**Saved data entries:**
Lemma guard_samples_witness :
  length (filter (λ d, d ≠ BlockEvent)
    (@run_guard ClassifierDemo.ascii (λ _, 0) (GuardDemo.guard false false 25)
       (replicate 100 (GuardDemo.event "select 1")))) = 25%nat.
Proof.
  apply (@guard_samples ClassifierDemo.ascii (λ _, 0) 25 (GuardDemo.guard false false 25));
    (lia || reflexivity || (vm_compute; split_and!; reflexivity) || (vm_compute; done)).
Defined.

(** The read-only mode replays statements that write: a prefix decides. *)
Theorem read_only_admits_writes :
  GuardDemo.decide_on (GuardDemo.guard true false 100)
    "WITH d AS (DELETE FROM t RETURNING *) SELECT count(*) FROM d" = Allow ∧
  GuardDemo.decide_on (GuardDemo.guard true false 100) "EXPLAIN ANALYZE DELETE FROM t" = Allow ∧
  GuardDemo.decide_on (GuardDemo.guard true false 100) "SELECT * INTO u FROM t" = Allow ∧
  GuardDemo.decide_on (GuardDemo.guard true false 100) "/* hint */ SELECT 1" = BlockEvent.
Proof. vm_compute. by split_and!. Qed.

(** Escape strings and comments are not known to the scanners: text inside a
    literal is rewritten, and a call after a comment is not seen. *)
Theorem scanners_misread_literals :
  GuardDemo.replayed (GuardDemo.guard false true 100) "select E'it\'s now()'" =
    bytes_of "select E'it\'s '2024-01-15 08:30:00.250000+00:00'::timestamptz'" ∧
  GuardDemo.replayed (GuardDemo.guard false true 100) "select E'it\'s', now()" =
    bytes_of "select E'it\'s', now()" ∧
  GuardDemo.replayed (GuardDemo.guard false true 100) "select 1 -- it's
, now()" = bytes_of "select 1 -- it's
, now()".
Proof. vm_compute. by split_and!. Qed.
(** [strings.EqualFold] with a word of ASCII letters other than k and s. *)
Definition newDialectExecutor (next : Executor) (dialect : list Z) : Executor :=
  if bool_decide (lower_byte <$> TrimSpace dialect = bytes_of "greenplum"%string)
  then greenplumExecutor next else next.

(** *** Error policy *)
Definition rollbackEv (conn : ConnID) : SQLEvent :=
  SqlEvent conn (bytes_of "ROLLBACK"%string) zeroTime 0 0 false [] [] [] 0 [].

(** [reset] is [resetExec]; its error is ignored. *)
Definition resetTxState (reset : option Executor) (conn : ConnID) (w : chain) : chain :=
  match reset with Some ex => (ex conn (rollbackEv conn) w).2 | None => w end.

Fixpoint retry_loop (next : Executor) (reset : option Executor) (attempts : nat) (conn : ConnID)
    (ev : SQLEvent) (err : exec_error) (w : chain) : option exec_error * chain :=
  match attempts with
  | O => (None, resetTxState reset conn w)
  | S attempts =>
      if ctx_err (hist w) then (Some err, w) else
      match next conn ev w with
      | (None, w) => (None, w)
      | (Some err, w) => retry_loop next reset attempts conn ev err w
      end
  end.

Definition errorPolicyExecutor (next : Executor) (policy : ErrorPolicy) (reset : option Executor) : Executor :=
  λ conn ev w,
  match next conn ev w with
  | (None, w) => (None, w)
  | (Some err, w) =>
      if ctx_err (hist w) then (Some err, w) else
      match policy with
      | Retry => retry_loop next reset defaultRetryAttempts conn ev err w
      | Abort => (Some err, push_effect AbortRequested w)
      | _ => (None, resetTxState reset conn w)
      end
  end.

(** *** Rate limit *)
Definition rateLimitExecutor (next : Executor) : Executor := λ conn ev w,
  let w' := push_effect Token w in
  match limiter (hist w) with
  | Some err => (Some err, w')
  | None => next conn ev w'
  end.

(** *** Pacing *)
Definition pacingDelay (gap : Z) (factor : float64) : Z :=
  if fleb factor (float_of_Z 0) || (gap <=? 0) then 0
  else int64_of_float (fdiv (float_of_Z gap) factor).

**What the task asks:**
The output should be exactly the lines above from the line containing "(** The read-only" to the line containing "ANALYZE DELETE FROM", inclusive, with no other lines.

**The completed task:**
(** The read-only mode replays statements that write: a prefix decides. *)
Theorem read_only_admits_writes :
  GuardDemo.decide_on (GuardDemo.guard true false 100)
    "WITH d AS (DELETE FROM t RETURNING *) SELECT count(*) FROM d" = Allow ∧
  GuardDemo.decide_on (GuardDemo.guard true false 100) "EXPLAIN ANALYZE DELETE FROM t" = Allow ∧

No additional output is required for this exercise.